Kıbrıs'ta diğer ilgimizi çeken şeyler ise....Çeşmeden artezyen deniz suyunun akması (tuzlu tuzlu), içme su fiyatlarının yüksekliği ve çoğunun artezyen olması (Türkiye'nin üç katı civarı), Türkiye'deki Vodafone'un orda halen Telsim adı ile geçmesi (geçmişe gitmiş gibi olduk resmen), her yerde gezinen Afrika'lılar, alkolden vergi kesilmediğinden alkol fiyatlarının düşüklüğü ve gene alkol reklamlarının serbest olması, yeme-içme fiyatları genel olarak uygun, adım başı kumarhanelerin bulunması ve de herhalde en önemlisi direksiyonlar İngiltere usulü ve yeri sağda, trafik ise tersten akıyor. Araçların vergi düşüklüğünden dolayı taksi dolmuşların markası bile Mercedes ve BMW, insan gerçekten hayret ediyor. Kıbrıslıların konuşmaları ise çok eğlenceli. Oturup esnafa kulak kabartarak bu ilginç türkçe aksanını dinlemek insana zevk veriyor.

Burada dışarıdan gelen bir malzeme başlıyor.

(* ===== verification/SessionSafety.v ===== *)
(** The life cycle of [Session]: what a stopped session does, and a reconnect. *)
From Stdlib Require Import Strings.Byte.
From stdpp Require Import gmap.
From S2P Require Import Prelude.
From S2P Require Import Text.
From S2P Require Import Network.
From S2P Require Import Message.
From S2P Require Import Framer.
From S2P Require Import MessageStore.
From S2P Require Import RecoveryCache.
From S2P Require Import Validator.
From S2P Require Import Factory.
From S2P Require Import Session.
From S2P Require Import SessionBase.
From S2P Require Import SessionOutbound.

(** ** A stopped session *)

(** Events other than a start for the first time, which does not test [stopped_]. *)
Definition inert_event (e : event) : Prop := match e with EvStart NORMAL => False | _ => True end.

(** The connection that was set last. *)
Definition connection_after (es : list event) (c : option Z) : option Z :=
  foldl (fun c e => match e with EvSetConnection c' => c' | _ => c end) c es.

(** The connection is [c], the log has grown, and all else is as it was. *)
Definition only_logged (c : option Z) (s s' : Session) : Prop := exists l, s' = s <| conn_ := c |> <| effects_ := effects_ s ++ l |> /\
  Forall (fun e => match e with ELog _ _ _ => True | _ => False end) l.

Lemma only_logged_refl s : only_logged (conn_ s) s s.
Proof. exists []. rewrite app_nil_r. by destruct s. Qed.
Lemma only_logged_one ctx t ec s : only_logged (conn_ s) s (emit (ELog ctx t ec) s).
Proof. exists [ELog ctx t ec]. split; [by destruct s|by repeat constructor]. Qed.
Lemma only_logged_set c s : only_logged c s (set_connection c s).
Proof. exists []. rewrite app_nil_r. by destruct s. Qed.
#[export] Hint Resolve only_logged_refl only_logged_one only_logged_set : session.

Lemma stopped_step e s : stopped_ s = true -> inert_event e -> exists s', session_step e s = Ok s' /\ only_logged (connection_after [e] (conn_ s)) s s'.
Proof.
  intros Hs He. destruct e as [[]| |c|m t|ec d|ec n|st ec|ec|ec|ec]; try done; cbn [session_step connection_after foldl];
    unfold stop, stop_, send_from_app, read_handler, write_handler, logon_timer_handler, logout_timer_handler,
      heartbeat_timer_handler, inbound_timer_handler, on_timer; rewrite ?Hs; eauto with session.
  cbn [start]. unfold start_after_reconnect_, log. session_simpl. rewrite Hs. destruct s. session_simpl. subst.
  destruct conn_; eexists; (split; [reflexivity|]);
    (eexists [_; _]; split; [unfold emit; session_simpl; rewrite <- app_assoc; reflexivity|by repeat constructor]).
Qed.

(** C33: a stopped session is inert.  After [stop], completions, timers, sends and reconnects
    still arrive, a reconnect with the connection that the manager sets first; only a start for
    the first time, which the code does not guard, is left out.  No handler faults; log entries
    are written and [conn_] is the connection that was set last; nothing else changes: the new
    connection is neither read, written nor closed, no timer is armed, and the state, the store
    and the sequence numbers are as they were. *)
Theorem stopped_inert es s : stopped_ s = true -> Forall inert_event es ->
  exists s' l, session_run es s = Ok s' /\ s' = s <| conn_ := connection_after es (conn_ s) |> <| effects_ := effects_ s ++ l |> /\
    Forall (fun e => match e with ELog _ _ _ => True | _ => False end) l.
Proof.
  intros Hs Hes. revert s Hs. induction Hes as [|e es He _ IH]; intros s Hs; cbn [session_run].
  { exists s, []. rewrite app_nil_r. by destruct s. }
  destruct (stopped_step e s Hs He) as (s1 & -> & l1 & E1 & H1). rewrite ok_bind.
  destruct (IH s1) as (s' & l & E & E' & Hl); [by rewrite E1|]. exists s', (l1 ++ l). split; [exact E|].
  subst s1. rewrite E'. session_simpl. rewrite app_assoc. split; [done|by apply Forall_app].
Qed.

(** ** Losing the connection and getting a new one *)

(** An idle session that is not established writes what it sends at once. *)
Lemma send_idle_effects b s s' c : write_q_ s = [] -> write_inflight_ s = false -> conn_ s = Some c -> stopped_ s = false ->
  established (state_ s) = false -> send_built b false s = Ok s' ->
  exists w, write_q_ s' = [mk_pending w 0] /\ effects_ s' = effects_ s ++ [EWrite c w] /\ write_inflight_ s' = true.
Proof.
  intros Hq Hi Hc Hs He. unfold send_built. destruct (b (msg_factory_ s)) as [w f].
  unfold send_message_, send_bytes_, do_write. session_simpl. rewrite Hs, Hi, Hq. cbn [app]. rewrite Hc.
  cbn [mbind res_bind]. intros E. apply bind_ok in E as (s1 & E1 & [= <-]). apply bind_ok in E1 as (st & _ & [= <-]).
  session_simpl. rewrite He. by exists w.
Qed.

(** What losing connection [c] does. *)
Definition down_effects (c : Z) (i : SessionID) : list Effect :=
  [ELog (mk_log_context LTransport CInfo NA) (B "Transport connection lost") None; EClose c;
   ECancel LogonTimer; ECancel InboundTimer; ECancel HeartbeatTimer; ECancel LogoutTimer; EReconnect i].

(** [s'] is [s] after its connection [c] was lost. *)
Record lost_connection (s s' : Session) (c : Z) : Prop := {
  lc_conn : conn_ s' = None;
  lc_reconnecting : reconnecting_ s' = true;
  lc_state : state_ s' = DISCONNECTED;
  lc_queue : write_q_ s' = [];
  lc_inflight : write_inflight_ s' = false;
  lc_cache : recovery_cache_ s' = RecoveryCache.clear (recovery_cache_ s);
  lc_framer : framer_ s' = Framer.reset (framer_ s);
  lc_effects : effects_ s' = effects_ s ++ down_effects c (id_ s);
  lc_params : params_ s' = params_ s;
  lc_factory : msg_factory_ s' = msg_factory_ s;
  lc_store : store_ s' = store_ s;
  lc_stopped : stopped_ s' = stopped_ s;
  lc_role : role_ s' = role_ s;
  lc_id : id_ s' = id_ s;
  lc_test_req : test_req_id_ s' = test_req_id_ s
}.

Lemma app_snoc7 {A} (l : list A) a b c d e f g :
  ((((((l ++ [a]) ++ [b]) ++ [c]) ++ [d]) ++ [e]) ++ [f]) ++ [g] = l ++ [a; b; c; d; e; f; g].
Proof. by rewrite <- !app_assoc. Qed.

Lemma transport_down_spec s c : conn_ s = Some c -> state_ s <> DISCONNECTED -> stopped_ s = false -> reconnecting_ s = false ->
  lost_connection s (on_transport_down_ s) c.
Proof.
  intros Hc Hd Hs Hr. unfold on_transport_down_. rewrite bool_decide_false, Hs, Hr by exact Hd. cbn [orb].
  set (s1 := emit _ (s <| reconnecting_ := true |>)).
  assert (Ec : close_conn s1 = emit (EClose c) s1) by (unfold close_conn; change (conn_ s1) with (conn_ s); rewrite Hc; reflexivity).
  rewrite Ec. split; try reflexivity. exact (app_snoc7 _ _ _ _ _ _ _ _).
Qed.

(** A restart of a connected initiator. *)
Lemma reconnect_start_spec s wires c : session_ok s wires -> role_ s = INITIATOR -> state_ s = DISCONNECTED -> conn_ s = Some c ->
  zlen wires + 2 < 2 ^ 32 -> - 2 ^ 31 <= heart_beat_int (params_ s) < 2 ^ 31 ->
  let w := outbound_bytes (params_ s) (OLogon (heart_beat_int (params_ s)) false) (zlen wires + 1) in
  zlen (concat wires) + zlen w < 2 ^ 31 ->
  exists s', start RECONNECT s = Ok s' /\ session_ok s' (wires ++ [w]) /\ state_ s' = LOGON_SENT /\ conn_ s' = Some c /\
    write_q_ s' = [mk_pending w 0] /\ next_in (seqs s') = next_in (seqs s) /\
    RecoveryCache.empty (recovery_cache_ s') = true /\ has_message (framer_ s') = false /\
    effects_ s' = effects_ s ++ [ELog fix_info (B "Session reconnecting") None; EWrite c w; EArm LogonTimer logon_response_timeout; ERead c].
Proof.
  intros I Hr Hd Hc Hn Hh w Hb. unfold start, start_after_reconnect_, log. session_simpl. rewrite (so_live _ _ I), Hc, Hr.
  match goal with |- context [send_logon false ?x] => set (s2 := x) end.
  assert (I' : session_ok s2 wires) by (destruct I; split; done).
  destruct (send_outbound (OLogon (heart_beat_int (params_ s)) false) s2 wires I' ltac:(done) Hh Hn Hb) as (s3 & Es & I3 & K & A & Hq).
  rewrite (send_logon_small false s2 Hh). change (heart_beat_int (params_ s2)) with (heart_beat_int (params_ s)).
  assert (He : established (state_ s2) = false) by (change (state_ s2) with (state_ s); by rewrite Hd).
  rewrite Es. destruct (send_idle_effects _ s2 s3 c eq_refl eq_refl eq_refl eq_refl He Es) as (w' & Hq' & E3 & _).
  rewrite Hq in Hq'. injection Hq' as <-. change (params_ s2) with (params_ s) in *. fold w in I3, Hq, E3.
  cbn [mbind res_bind]. unfold do_read, schedule_logon_timeout_. session_simpl.
  rewrite (so_live _ _ I3), (kp_conn _ _ K). change (conn_ s2) with (Some c).
  eexists. split; [reflexivity|]. session_simpl. split_and!.
  - destruct I3. split; done.
  - done.
  - reflexivity.
  - exact Hq.
  - exact (kp_next_in _ _ K).
  - rewrite (kp_cache _ _ K). done.
  - rewrite (kp_framer _ _ K). done.
  - unfold emit. session_simpl. rewrite E3. unfold s2. session_simpl. by rewrite <- !app_assoc.
Qed.

(** A permanent error of a read: the transport is taken down. *)
Lemma read_error_spec s wires ec : session_ok s wires -> state_ s <> DISCONNECTED -> reconnecting_ s = false ->
  ec <> success -> ec <> operation_aborted -> classify_readwrite_error ec <> Transient ->
  let s0 := emit (ELog (mk_log_context LTransport CError High) (B "Read error: ") (Some ec)) s in
  exists c0 s1, read_handler ec [] s = Ok s1 /\ lost_connection s0 s1 c0.
Proof.
  intros I Hd Hrec H1 H2 H3 s0. unfold read_handler, io_failed. rewrite (so_live _ _ I), !bool_decide_false by done. cbn [orb negb].
  destruct (so_conn _ _ I) as [c0 Hc0]. exists c0, (on_transport_down_ s0). split; [reflexivity|].
  exact (transport_down_spec s0 c0 Hc0 Hd (so_live _ _ I) Hrec).
Qed.

(** What was sent is still in step when a new connection is set. *)
Lemma lost_connection_ok s s1 wires c0 c : session_ok s wires -> lost_connection s s1 c0 -> session_ok (set_connection (Some c) s1) wires.
Proof.
  intros I D. set (s2 := set_connection (Some c) s1).
  assert (Es : seqs s2 = seqs s) by (unfold seqs; change (msg_factory_ s2) with (msg_factory_ s1); by rewrite (lc_factory _ _ _ D)).
  destruct D, I. split; rewrite ?Es; change (params_ s2) with (params_ s1); change (msg_factory_ s2) with (msg_factory_ s1);
    change (store_ s2) with (store_ s1); change (stopped_ s2) with (stopped_ s1);
    [by rewrite lc_factory0|by rewrite lc_params0|by rewrite lc_params0|by rewrite lc_store0|done|by rewrite lc_stopped0|by exists c].
Qed.

(** The restart on a new connection. *)
Lemma restart_spec s s1 wires c0 c : session_ok s wires -> lost_connection s s1 c0 -> role_ s = INITIATOR ->
  zlen wires + 2 < 2 ^ 32 -> - 2 ^ 31 <= heart_beat_int (params_ s) < 2 ^ 31 ->
  let w := outbound_bytes (params_ s) (OLogon (heart_beat_int (params_ s)) false) (zlen wires + 1) in
  zlen (concat wires) + zlen w < 2 ^ 31 ->
  exists s', start RECONNECT (set_connection (Some c) s1) = Ok s' /\ session_ok s' (wires ++ [w]) /\ state_ s' = LOGON_SENT /\
    conn_ s' = Some c /\ write_q_ s' = [mk_pending w 0] /\ next_in (seqs s') = next_in (seqs s) /\
    RecoveryCache.empty (recovery_cache_ s') = true /\ has_message (framer_ s') = false /\
    effects_ s' = effects_ s1 ++ [ELog fix_info (B "Session reconnecting") None; EWrite c w; EArm LogonTimer logon_response_timeout; ERead c].
Proof.
  intros I D Hr Hn Hh w Hb. pose proof (lost_connection_ok _ _ _ _ c I D) as I2. set (s2 := set_connection (Some c) s1) in *.
  assert (Ep : params_ s2 = params_ s) by exact (lc_params _ _ _ D).
  destruct (reconnect_start_spec s2 wires c I2) as (s' & E & I' & E1 & E2 & E3 & E4 & E5 & E6 & E7); rewrite ?Ep; try assumption;
    [change (role_ s2) with (role_ s1); by rewrite (lc_role _ _ _ D)|exact (lc_state _ _ _ D)|reflexivity|].
  rewrite Ep in I', E3, E7. exists s'. split_and!; try assumption.
  rewrite E4. unfold seqs. change (msg_factory_ s2) with (msg_factory_ s1). by rewrite (lc_factory _ _ _ D).
Qed.

(** C32: a reconnect resumes the session.  When a read of an initiator that has sent [wires]
    fails for good and a new connection is set, the restart works: the queue holds exactly a
    Logon with the next sequence number, which is stored and written to the new connection;
    what was received stays counted; no partial frame and no cached message survive; and a read
    is started. *)
Theorem reconnect_resumes s wires ec c : session_ok s wires -> role_ s = INITIATOR -> state_ s <> DISCONNECTED -> reconnecting_ s = false ->
  ec <> success -> ec <> operation_aborted -> classify_readwrite_error ec <> Transient ->
  zlen wires + 2 < 2 ^ 32 -> - 2 ^ 31 <= heart_beat_int (params_ s) < 2 ^ 31 ->
  let w := outbound_bytes (params_ s) (OLogon (heart_beat_int (params_ s)) false) (zlen wires + 1) in
  zlen (concat wires) + zlen w < 2 ^ 31 ->
  exists s', session_run [EvRead ec []; EvSetConnection (Some c); EvStart RECONNECT] s = Ok s' /\
    session_ok s' (wires ++ [w]) /\ state_ s' = LOGON_SENT /\ conn_ s' = Some c /\
    write_q_ s' = [mk_pending w 0] /\ next_in (seqs s') = next_in (seqs s) /\
    RecoveryCache.empty (recovery_cache_ s') = true /\ has_message (framer_ s') = false /\
    exists l, effects_ s' = effects_ s ++ l ++ [EWrite c w; EArm LogonTimer logon_response_timeout; ERead c].
Proof.
  intros I Hr Hd Hrec H1 H2 H3 Hn Hh w Hb. destruct (read_error_spec s wires ec I Hd Hrec H1 H2 H3) as (c0 & s1 & E1 & D).
  set (s0 := emit _ s) in *. assert (I0 : session_ok s0 wires) by (destruct I; by split).
  destruct (restart_spec s0 s1 wires c0 c I0 D Hr Hn Hh Hb) as (s' & E & I' & Hst & Hco & Hq & Hin & Hca & Hfr & Ef).
  cbn [session_run session_step]. rewrite E1, !ok_bind, E. exists s'. split; [reflexivity|]. split_and!; try assumption.
  rewrite Ef, (lc_effects _ _ _ D). exists ([ELog (mk_log_context LTransport CError High) (B "Read error: ") (Some ec)] ++
    down_effects c0 (id_ s) ++ [ELog fix_info (B "Session reconnecting") None]).
  change (effects_ s0) with (effects_ s ++ [ELog (mk_log_context LTransport CError High) (B "Read error: ") (Some ec)]).
  by rewrite <- !app_assoc.
Qed.

(** ** Instances *)

(** Stopped, a session is handed connection 8 by a reconnect that was under way. *)
Definition late_events : list event :=
  [EvRead success (B "8="); EvSendFromApp [] (Message.msg_type (B "D")); EvSetConnection (Some 8); EvStart RECONNECT; EvHeartbeatTimer success].
Example stopped_inert_witness :
  exists s' l, session_run late_events (stop demo_connected) = Ok s' /\ s' = (stop demo_connected) <| conn_ := Some 8 |> <| effects_ := effects_ (stop demo_connected) ++ l |> /\
    Forall (fun e => match e with ELog _ _ _ => True | _ => False end) l.
Proof. apply (stopped_inert late_events (stop demo_connected)); [reflexivity|by repeat constructor]. Defined.

Example reconnect_resumes_witness :
  let w := outbound_bytes demo_params (OLogon (heart_beat_int demo_params) false) 1 in
  exists s', session_run [EvRead connection_reset []; EvSetConnection (Some 8); EvStart RECONNECT] demo_connected = Ok s' /\
    session_ok s' [w] /\ state_ s' = LOGON_SENT /\ conn_ s' = Some 8 /\
    write_q_ s' = [mk_pending w 0] /\ next_in (seqs s') = 1 /\
    RecoveryCache.empty (recovery_cache_ s') = true /\ has_message (framer_ s') = false /\
    exists l, effects_ s' = effects_ demo_connected ++ l ++ [EWrite 8 w; EArm LogonTimer logon_response_timeout; ERead 8].
Proof.
  apply (reconnect_resumes demo_connected [] connection_reset 8 (hs_ok _ _ demo_has_sent)); try done; by vm_compute.
Defined.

Özetle sonu hastalıktan dolayı kötü bitse de Kıbrıs bizim için eğlenceli bir deneyim oldu. Umarım bir gün tekrar oralara yolumuz düşer ve bu sefer gidemediğimiz yerlere de uğrama şansımız olur. Belki şansımıza o zamana açık olurlar kim bilir.